He tells me about an Enchanté group chat where the team drops in photo inspiration nearly every day. Ricciardo recently shared a shot of a guy in a small town wearing a vintage t-shirt of a tow-truck company. He also shares photos of him and his dad at race tracks back in the ’90s, hoping to spark an idea for an Enchanté release. “A piece of a collection has never been a surprise to me. I’m always across it,” Ricciardo says. “And sometimes I might push back, but then they’ll push back and say, ‘Look, we think this is right.’ And I surrender.” He starts to laugh. “But there’s always a back and forth.”
Ricciardo is continuously self-depracating about his design chops, stressing that he has no formal training and emphasizing that “real designers” framing. But it would be wrong to read that as a willingness to move to the sideline or sacrifice his core vision.
These last twelve months have been an adjustment, he admits. For 14 years, he lived life at a Formula 1 pace: flights every week, schedules micromanaged down to the minute, a whole team chasing perfection. It was an existence where a hundredth of a second meant the world.
“It can probably frustrate at times, but I think it can also be appreciated. Like, yes, Daniel can be fucking annoying, but he also really cares, and he’s looking at every detail,” Ricciardo says, grinning. “I think it’s just acknowledging that F1 is literally on another planet, and I can keep some things from that, but a lot of it, I just need to let go.”
“Everyday life just does not operate like F1,” he continues, “and if you treat it like that, you will just go crazy.”

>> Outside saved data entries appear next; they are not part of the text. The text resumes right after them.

(** * WebDAV image uploader: protocol client, path codec and image loader

    A shallow embedding of [WebDavClient] / [WebDavClientInner] (the WebDAV
    protocol client with its path codec) and of [WebDavImageLoader] /
    [WebDavImageLoaderExtension] (the blob cache and the controller that
    tracks image elements), together with the properties of the
    specification that concern them.

    JavaScript strings are sequences of UTF-16 code units; they are modelled
    as [list N].  The built-ins the source calls ([encodeURI],
    [encodeURIComponent], [atob], [String.prototype.replace], [split], ...)
    are modelled after ECMAScript and the WHATWG definitions. *)

From Stdlib Require Import ZArith NArith List Lia Ascii String DecimalString.
From stdpp Require Import gmap list fin_maps.

Local Open Scope N_scope.

(* ===================================================================== *)
(** ** JavaScript strings *)
(* ===================================================================== *)

Module Js.

Abbreviation jsstring := (list N).

(** An ASCII literal as a JavaScript string. *)
Fixpoint js (s : string) : jsstring :=
  match s with
  | EmptyString => []
  | String a s' => N_of_ascii a :: js s'
  end.

(** Code units are 16 bits wide. *)
Definition is_code_unit (c : N) : bool := c <? 65536.
Definition is_utf16 (s : jsstring) : bool := forallb is_code_unit s.

Definition str_eqb (a b : jsstring) : bool := bool_decide (a = b).

(** [s.startsWith(p)] *)
Fixpoint startsWith (p s : jsstring) : bool :=
  match p, s with
  | [], _ => true
  | _ :: _, [] => false
  | a :: p', b :: s' => (a =? b) && startsWith p' s'
  end.

(** [s.endsWith(p)] *)
Definition endsWith (p s : jsstring) : bool := startsWith (rev p) (rev s).

(** [s.slice(0, -1)] *)
Definition slice_0_m1 (s : jsstring) : jsstring := removelast s.

(** [s.replace(pat, "")] with a string pattern: the first occurrence of
    [pat] is removed, the rest of the string is kept. *)
Fixpoint replace_first_empty (pat s : jsstring) : jsstring :=
  if startsWith pat s then drop (length pat) s
  else match s with
       | [] => []
       | c :: s' => c :: replace_first_empty pat s'
       end.

(** [s.split(sep)] for a one-code-unit separator; the result is never
    empty ([""] splits into one empty segment). *)
Fixpoint split (sep : N) (s : jsstring) : list jsstring :=
  match s with
  | [] => [[]]
  | c :: s' =>
      if c =? sep then [] :: split sep s'
      else match split sep s' with
           | seg :: segs => (c :: seg) :: segs
           | [] => [[c]]
           end
  end.

(** [segs.join(sep)] *)
Fixpoint join (sep : jsstring) (segs : list jsstring) : jsstring :=
  match segs with
  | [] => []
  | [seg] => seg
  | seg :: segs' => seg ++ sep ++ join sep segs'
  end.

(** [s.lastIndexOf(c)] for a one-code-unit needle: [None] stands for -1. *)
Fixpoint lastIndexOf (c : N) (s : jsstring) : option nat :=
  match s with
  | [] => None
  | d :: s' =>
      match lastIndexOf c s' with
      | Some i => Some (S i)
      | None => if d =? c then Some 0%nat else None
      end
  end.

(** [s.substring(0, s.lastIndexOf(c))]; a negative end is clamped to 0. *)
Definition substring_to_last (c : N) (s : jsstring) : jsstring :=
  match lastIndexOf c s with
  | Some i => take i s
  | None => []
  end.

(** Number-to-string conversion of an integer-valued number. *)
Definition Z_to_js (z : Z) : jsstring := js (NilZero.string_of_int (Z.to_int z)).

(** *** Percent-encoding (ECMAScript [Encode]) *)

Definition slash : N := 47.
Definition percent : N := 37.
Definition question : N := 63.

It quickly becomes evident that, for Ricciardo, Enchanté is not just a vanity project or a means to stay relevant. He wants to make something that lasts, that is cool, and that is definitely not a shirt with his face on it.
“I’m 36 now, and pretty much my whole life revolved around me. I was the center of attention,” he says. “I had to put myself first for everything: training, diet, what restaurants we go to. Just everything. So now it’s nice to take a step back and give that kind of energy to other people.”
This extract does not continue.